WHAT YOU NEED TO DO
Across the entries below, tally every line that holds the word "rebalanced". Give only the tally.

DATA TO EXAMINE
(* ===== verification/AvlBalance.v ===== *)
(** * Restoring the balance

    A subtree one of whose children is two levels higher becomes an AVL tree
    by the rotation the code chooses; its height shrinks by one, except when
    the higher child was balanced. *)

From S2P Require Import Prelude Avl AvlTree AvlRot AvlZip.

Definition root_bal (t : tree) : Z := match t with Leaf => 0 | Node _ _ b _ => b end.

(** [(cbal == inner ? double_rot : single_rot)(prime)] *)
Definition rotate (inner cbal prime : Z) : M amem Z :=
  if cbal =? inner then dfk__avltree_double_rot prime else dfk__avltree_single_rot prime.

(** The outcome of a rotation of [old]. *)
Definition rebalanced (m : amem) (old : tree) (cbal x : Z) (m' : amem) : Prop :=
  exists new, rotated m old new x m' /\ avl new /\ elems new = elems old /\ new <> Leaf /\
    height new = if cbal =? 0 then height old else height old - 1.

Lemma bal3 b : -1 <= b <= 1 -> b = -1 \/ b = 0 \/ b = 1.
Proof. lia. Qed.

Lemma outer_pos_eq xb : outer_pos xb = if xb =? -1 then 1 else 0.
Proof. unfold outer_pos, lnot. repeat case_match; lia. Qed.
Lemma outer_neg_eq xb : outer_neg xb = if xb =? 1 then -1 else 0.
Proof. unfold outer_neg, lnot. repeat case_match; lia. Qed.

(** Arithmetic of heights after case analysis on the balances. *)
Ltac heights :=
  repeat match goal with
  | t : tree |- _ => lazymatch goal with
      | H : 0 <= height t |- _ => fail
      | _ => pose proof (height_nonneg t)
      end
  end; cbn [height avl elems] in *; repeat case_match; lia.

Lemma rotate_right m tp sz c a A R :
  zip m tp sz (Node a A 2 R) c -> avl a -> avl R -> height R = height a + 2 ->
  wp (rotate (-1) (root_bal R) A) m (rebalanced m (Node a A 2 R) (root_bal R)).
Proof.
  intros Hz Ha HR Hh. pose proof (sound_part _ _ (z_sound _ _ _ _ _ Hz)) as (Hs & _ & _).
  pose proof (z_tree _ _ _ _ _ Hz) as Hr.
  destruct R as [|b B bb d]; [cbn in Hh; pose proof (height_nonneg a); lia|].
  unfold rotate, rebalanced. cbn [root_bal]. destruct HR as (Hb & Hd & Hbb & Hb1).
  case (Z.eqb_spec bb (-1)) as [-> |Hne].
  - destruct b as [|b X xb c']; [cbn in *; pose proof (height_nonneg d); lia|].
    eapply wp_mono; [by eapply double_rot_left|]. intros x m' Hrot.
    eexists. split; [exact Hrot|]. destruct Hb as (Hb & Hc & Hxb & Hxb1).
    rewrite outer_pos_eq, outer_neg_eq.
    split_and!; [|cbn; by rewrite <- !app_assoc|done|].
    + apply bal3 in Hxb1 as [-> | [-> | ->]]; cbn [avl]; split_and!; first [done|heights].
    + heights.
  - eapply wp_mono; [eapply single_rot_left; [done..|lia]|]. intros x m' Hrot.
    eexists. split; [exact Hrot|]. split_and!; [|cbn; by rewrite <- !app_assoc|done|].
    + cbn [avl]. split_and!; first [done|heights].
    + case (Z.eqb_spec bb 0); intros; heights.
Qed.

Lemma rotate_left m tp sz c a A L :
  zip m tp sz (Node L A (-2) a) c -> avl a -> avl L -> height L = height a + 2 ->
  wp (rotate 1 (root_bal L) A) m (rebalanced m (Node L A (-2) a) (root_bal L)).
Proof.
  intros Hz Ha HL Hh. pose proof (sound_part _ _ (z_sound _ _ _ _ _ Hz)) as (Hs & _ & _).
  pose proof (z_tree _ _ _ _ _ Hz) as Hr.
  destruct L as [|d B bb b]; [cbn in Hh; pose proof (height_nonneg a); lia|].
  unfold rotate, rebalanced. cbn [root_bal]. destruct HL as (Hd & Hb & Hbb & Hb1).
  case (Z.eqb_spec bb 1) as [-> |Hne].
  - destruct b as [|c' X xb b]; [cbn in *; pose proof (height_nonneg d); lia|].
    eapply wp_mono; [by eapply double_rot_right|]. intros x m' Hrot.
    eexists. split; [exact Hrot|]. destruct Hb as (Hc & Hb & Hxb & Hxb1).
    rewrite outer_pos_eq, outer_neg_eq.
    split_and!; [|cbn; rewrite <- !app_assoc; cbn; by rewrite <- !app_assoc|done|].
    + apply bal3 in Hxb1 as [-> | [-> | ->]]; cbn [avl]; split_and!; first [done|heights].
    + heights.
  - eapply wp_mono; [eapply single_rot_right; [done..|lia]|]. intros x m' Hrot.
    eexists. split; [exact Hrot|]. split_and!; [|cbn; by rewrite <- !app_assoc|done|].
    + cbn [avl]. split_and!; first [done|heights].
    + case (Z.eqb_spec bb 0); intros; heights.
Qed.

(** A new balance at the root of the subtree. *)
Lemma zip_set_bal m tp sz l x b b' r c :
  zip m tp sz (Node l x b r) c -> -128 <= b' < 128 ->
  exists v, nodes m !! x = Some v /\ _bal v = b /\
    let m' := AMem (trees m) (<[x := set_bal b' v]> (nodes m)) in
    zip m' tp sz (Node l x b' r) c /\ outside tp (elems (plug (Node l x b r) c)) m m'.
Proof.
  intros Hz Hb. pose proof Hz as [Htp Hobj (Hx & Hl & Hr) Hc Hs].
  eexists. split; [done|]. split; [done|]. cbn zeta.
  pose proof (sound_part _ _ Hs) as ([Hnd _] & Hd & _). cbn in Hnd, Hd.
  assert (x ∉ lelems c ++ relems c) as Hxc by (apply Hd; set_solver).
  assert ((x ∉ elems l) /\ (x ∉ elems r)) as [Hxl Hxr].
  { sep. split; apart. }
  split; [split; cbn [trees nodes]|split; cbn [trees nodes]]; try done.
  - split_and!; [|by apply arep_insert_ne..]. rewrite lookup_insert_eq.
    unfold set_bal. by rewrite to_schar_small.
  - by apply crep_insert_ne.
  - by apply (sound_elems (Node l x b r)).
  - intros y Hy. apply lookup_insert_ne. intros <-. apply Hy, elem_plug_l. cbn. set_solver.
Qed.

Lemma wp_set_bal m tp sz l x b r c (g : Z -> Z) (Q : unit -> amem -> Prop) :
  zip m tp sz (Node l x b r) c -> -128 <= g b < 128 ->
  (forall m', zip m' tp sz (Node l x (g b) r) c ->
     outside tp (elems (plug (Node l x b r) c)) m m' -> Q tt m') ->
  wp (update nodes_of x (fun n => set_bal (g (_bal n)) n)) m Q.
Proof.
  intros Hz Hb HQ. destruct (root_node _ _ _ _ _ _ _ _ Hz) as [Hx0 _].
  destruct (zip_set_bal _ _ _ _ _ _ (g b) _ _ Hz Hb) as (v & Hv & <- & Hz' & Ho).
  eapply wp_update; [done..|]. by apply HQ.
Qed.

ANSWER TO THIS TASK
5